> _Instructions to follow_:
Copy out each line of the entries where the word "match" is present.

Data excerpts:
>>>
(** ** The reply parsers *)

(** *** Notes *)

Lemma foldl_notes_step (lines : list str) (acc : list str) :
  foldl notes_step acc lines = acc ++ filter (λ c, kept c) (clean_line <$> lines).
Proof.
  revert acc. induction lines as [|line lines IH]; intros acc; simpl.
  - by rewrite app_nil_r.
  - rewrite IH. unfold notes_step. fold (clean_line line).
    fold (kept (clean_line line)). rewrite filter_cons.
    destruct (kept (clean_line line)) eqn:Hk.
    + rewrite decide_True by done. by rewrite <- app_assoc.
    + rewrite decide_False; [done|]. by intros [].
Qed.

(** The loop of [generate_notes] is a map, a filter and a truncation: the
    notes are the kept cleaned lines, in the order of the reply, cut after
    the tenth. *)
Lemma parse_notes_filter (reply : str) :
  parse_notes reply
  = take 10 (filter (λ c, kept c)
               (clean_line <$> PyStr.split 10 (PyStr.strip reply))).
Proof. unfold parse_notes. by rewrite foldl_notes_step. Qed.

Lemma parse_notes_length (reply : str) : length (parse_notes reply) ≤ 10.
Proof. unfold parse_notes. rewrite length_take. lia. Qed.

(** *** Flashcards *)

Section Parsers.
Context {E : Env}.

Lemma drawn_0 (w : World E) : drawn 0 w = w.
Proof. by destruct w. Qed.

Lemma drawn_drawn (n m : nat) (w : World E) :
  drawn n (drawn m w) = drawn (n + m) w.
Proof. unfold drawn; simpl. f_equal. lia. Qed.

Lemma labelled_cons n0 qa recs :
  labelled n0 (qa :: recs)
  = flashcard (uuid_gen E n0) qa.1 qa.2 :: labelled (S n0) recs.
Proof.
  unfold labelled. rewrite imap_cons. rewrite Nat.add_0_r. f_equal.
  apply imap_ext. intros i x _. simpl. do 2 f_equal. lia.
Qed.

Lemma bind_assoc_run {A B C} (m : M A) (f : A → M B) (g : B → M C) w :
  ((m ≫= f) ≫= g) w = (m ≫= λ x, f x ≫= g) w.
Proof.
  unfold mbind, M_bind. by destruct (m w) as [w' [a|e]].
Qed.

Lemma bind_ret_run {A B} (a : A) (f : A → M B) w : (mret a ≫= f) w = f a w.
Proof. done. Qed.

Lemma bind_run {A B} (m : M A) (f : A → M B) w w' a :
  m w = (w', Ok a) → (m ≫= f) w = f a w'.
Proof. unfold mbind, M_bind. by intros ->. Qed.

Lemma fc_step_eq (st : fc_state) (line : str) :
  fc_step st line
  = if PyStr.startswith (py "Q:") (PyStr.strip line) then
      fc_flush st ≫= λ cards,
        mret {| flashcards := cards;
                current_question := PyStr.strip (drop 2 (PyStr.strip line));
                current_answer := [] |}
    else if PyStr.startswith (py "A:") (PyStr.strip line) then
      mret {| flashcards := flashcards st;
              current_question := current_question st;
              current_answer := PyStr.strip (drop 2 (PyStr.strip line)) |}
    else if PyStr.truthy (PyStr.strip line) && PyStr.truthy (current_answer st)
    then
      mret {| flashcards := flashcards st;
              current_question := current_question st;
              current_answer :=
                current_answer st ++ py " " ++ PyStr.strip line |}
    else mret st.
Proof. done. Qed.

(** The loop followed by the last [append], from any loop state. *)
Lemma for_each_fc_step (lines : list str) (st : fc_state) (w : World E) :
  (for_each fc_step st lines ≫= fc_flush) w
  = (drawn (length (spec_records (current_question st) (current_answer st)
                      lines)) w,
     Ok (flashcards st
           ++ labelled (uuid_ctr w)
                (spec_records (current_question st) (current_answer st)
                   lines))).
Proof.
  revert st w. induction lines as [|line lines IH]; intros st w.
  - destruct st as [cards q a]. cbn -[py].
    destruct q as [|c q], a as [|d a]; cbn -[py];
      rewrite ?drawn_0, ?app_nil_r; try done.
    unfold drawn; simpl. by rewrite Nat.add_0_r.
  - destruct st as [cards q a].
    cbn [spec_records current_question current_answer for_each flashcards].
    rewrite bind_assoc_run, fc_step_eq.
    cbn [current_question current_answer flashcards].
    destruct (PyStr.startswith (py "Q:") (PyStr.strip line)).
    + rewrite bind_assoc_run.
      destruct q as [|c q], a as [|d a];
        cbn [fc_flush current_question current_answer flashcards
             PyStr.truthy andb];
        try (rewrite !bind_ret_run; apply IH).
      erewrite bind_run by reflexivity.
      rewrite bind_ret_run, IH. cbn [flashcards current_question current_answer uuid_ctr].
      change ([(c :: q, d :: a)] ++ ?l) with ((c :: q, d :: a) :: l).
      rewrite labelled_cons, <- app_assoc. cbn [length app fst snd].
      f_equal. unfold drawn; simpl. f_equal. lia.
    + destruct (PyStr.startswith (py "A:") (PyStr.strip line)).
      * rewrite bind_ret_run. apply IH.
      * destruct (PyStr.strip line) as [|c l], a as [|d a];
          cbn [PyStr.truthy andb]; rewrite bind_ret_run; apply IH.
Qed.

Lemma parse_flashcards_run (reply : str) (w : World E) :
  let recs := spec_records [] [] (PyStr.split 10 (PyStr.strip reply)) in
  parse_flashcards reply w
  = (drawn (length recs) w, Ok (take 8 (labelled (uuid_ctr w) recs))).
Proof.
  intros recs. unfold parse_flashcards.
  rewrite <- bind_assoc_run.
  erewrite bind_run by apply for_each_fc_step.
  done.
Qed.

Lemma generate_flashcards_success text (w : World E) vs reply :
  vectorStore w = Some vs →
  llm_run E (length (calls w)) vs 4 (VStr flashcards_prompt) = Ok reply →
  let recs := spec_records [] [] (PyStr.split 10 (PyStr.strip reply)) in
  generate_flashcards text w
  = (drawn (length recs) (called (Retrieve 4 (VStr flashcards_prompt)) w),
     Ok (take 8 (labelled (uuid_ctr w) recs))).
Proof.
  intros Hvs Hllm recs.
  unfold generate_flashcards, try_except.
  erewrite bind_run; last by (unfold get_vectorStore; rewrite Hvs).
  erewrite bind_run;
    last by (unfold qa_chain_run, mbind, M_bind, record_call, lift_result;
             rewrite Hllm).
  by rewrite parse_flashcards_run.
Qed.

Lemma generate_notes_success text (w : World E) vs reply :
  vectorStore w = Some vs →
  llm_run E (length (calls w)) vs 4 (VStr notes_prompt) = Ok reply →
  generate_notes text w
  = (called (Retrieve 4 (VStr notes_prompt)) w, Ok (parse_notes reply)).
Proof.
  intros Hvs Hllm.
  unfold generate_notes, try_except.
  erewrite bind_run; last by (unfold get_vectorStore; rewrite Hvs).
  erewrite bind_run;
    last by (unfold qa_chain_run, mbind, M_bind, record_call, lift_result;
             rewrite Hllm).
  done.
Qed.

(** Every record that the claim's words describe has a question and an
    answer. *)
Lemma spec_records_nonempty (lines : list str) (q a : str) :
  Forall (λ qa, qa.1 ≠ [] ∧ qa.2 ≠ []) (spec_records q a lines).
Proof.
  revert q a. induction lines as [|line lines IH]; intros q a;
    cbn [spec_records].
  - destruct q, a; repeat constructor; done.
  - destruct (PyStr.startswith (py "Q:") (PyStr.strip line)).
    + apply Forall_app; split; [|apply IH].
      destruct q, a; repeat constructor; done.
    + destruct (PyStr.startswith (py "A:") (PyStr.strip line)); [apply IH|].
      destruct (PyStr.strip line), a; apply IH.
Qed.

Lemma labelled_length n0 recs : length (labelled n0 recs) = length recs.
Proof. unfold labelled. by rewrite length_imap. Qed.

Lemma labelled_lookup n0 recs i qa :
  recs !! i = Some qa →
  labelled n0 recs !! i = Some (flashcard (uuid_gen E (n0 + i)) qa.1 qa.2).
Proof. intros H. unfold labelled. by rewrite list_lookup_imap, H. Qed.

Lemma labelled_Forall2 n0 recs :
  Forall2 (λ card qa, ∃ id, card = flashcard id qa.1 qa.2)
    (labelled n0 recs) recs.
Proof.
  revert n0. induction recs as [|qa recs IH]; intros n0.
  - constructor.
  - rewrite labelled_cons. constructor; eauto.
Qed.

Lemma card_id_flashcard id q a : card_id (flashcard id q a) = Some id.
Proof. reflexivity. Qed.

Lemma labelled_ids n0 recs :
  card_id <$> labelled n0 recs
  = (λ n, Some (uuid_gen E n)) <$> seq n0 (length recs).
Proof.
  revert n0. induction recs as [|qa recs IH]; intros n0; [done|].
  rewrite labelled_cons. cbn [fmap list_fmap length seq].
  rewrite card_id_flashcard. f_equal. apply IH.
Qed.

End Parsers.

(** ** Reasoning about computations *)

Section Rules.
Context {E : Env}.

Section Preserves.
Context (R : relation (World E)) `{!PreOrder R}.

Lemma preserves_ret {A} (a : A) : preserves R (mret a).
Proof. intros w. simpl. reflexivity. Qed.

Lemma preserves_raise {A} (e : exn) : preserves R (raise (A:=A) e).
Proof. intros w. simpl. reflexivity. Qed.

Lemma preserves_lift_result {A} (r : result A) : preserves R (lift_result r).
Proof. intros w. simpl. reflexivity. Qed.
<<<
>>>
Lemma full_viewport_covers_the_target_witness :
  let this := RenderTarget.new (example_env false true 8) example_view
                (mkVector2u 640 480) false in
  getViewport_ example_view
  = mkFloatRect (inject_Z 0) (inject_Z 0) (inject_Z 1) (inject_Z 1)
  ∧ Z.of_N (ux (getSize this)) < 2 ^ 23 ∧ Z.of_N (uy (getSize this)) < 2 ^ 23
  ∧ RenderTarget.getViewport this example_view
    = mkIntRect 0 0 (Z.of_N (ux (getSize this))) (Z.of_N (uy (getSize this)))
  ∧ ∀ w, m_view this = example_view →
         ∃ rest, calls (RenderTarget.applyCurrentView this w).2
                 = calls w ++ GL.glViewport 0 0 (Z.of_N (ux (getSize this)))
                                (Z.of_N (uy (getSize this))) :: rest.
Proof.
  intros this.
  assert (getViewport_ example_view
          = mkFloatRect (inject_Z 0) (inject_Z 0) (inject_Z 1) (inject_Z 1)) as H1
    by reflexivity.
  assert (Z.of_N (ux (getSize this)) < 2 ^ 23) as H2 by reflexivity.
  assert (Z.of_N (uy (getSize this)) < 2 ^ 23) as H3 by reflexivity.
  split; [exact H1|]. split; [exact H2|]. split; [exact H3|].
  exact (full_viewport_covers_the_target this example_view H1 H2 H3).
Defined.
<<<
>>>
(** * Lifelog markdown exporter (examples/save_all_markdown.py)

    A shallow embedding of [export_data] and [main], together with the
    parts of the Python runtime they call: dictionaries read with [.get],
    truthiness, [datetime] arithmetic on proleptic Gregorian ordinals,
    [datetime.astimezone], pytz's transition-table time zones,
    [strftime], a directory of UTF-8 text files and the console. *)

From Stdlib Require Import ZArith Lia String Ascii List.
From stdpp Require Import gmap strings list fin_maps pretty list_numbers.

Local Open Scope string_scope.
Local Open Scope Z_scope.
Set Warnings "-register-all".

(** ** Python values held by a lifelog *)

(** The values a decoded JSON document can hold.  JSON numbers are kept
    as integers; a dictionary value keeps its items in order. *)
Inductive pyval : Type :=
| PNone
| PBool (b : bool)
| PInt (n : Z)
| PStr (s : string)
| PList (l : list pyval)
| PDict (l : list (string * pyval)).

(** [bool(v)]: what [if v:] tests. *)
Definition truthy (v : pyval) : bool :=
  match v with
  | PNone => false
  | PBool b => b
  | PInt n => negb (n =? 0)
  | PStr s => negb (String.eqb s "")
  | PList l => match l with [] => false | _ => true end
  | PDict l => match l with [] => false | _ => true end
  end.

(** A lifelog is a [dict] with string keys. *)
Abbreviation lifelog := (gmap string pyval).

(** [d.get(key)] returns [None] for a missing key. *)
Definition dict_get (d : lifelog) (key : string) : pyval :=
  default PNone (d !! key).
<<<
> _Solved exercise_:
  match v with
  | PList l => match l with [] => false | _ => true end
  | PDict l => match l with [] => false | _ => true end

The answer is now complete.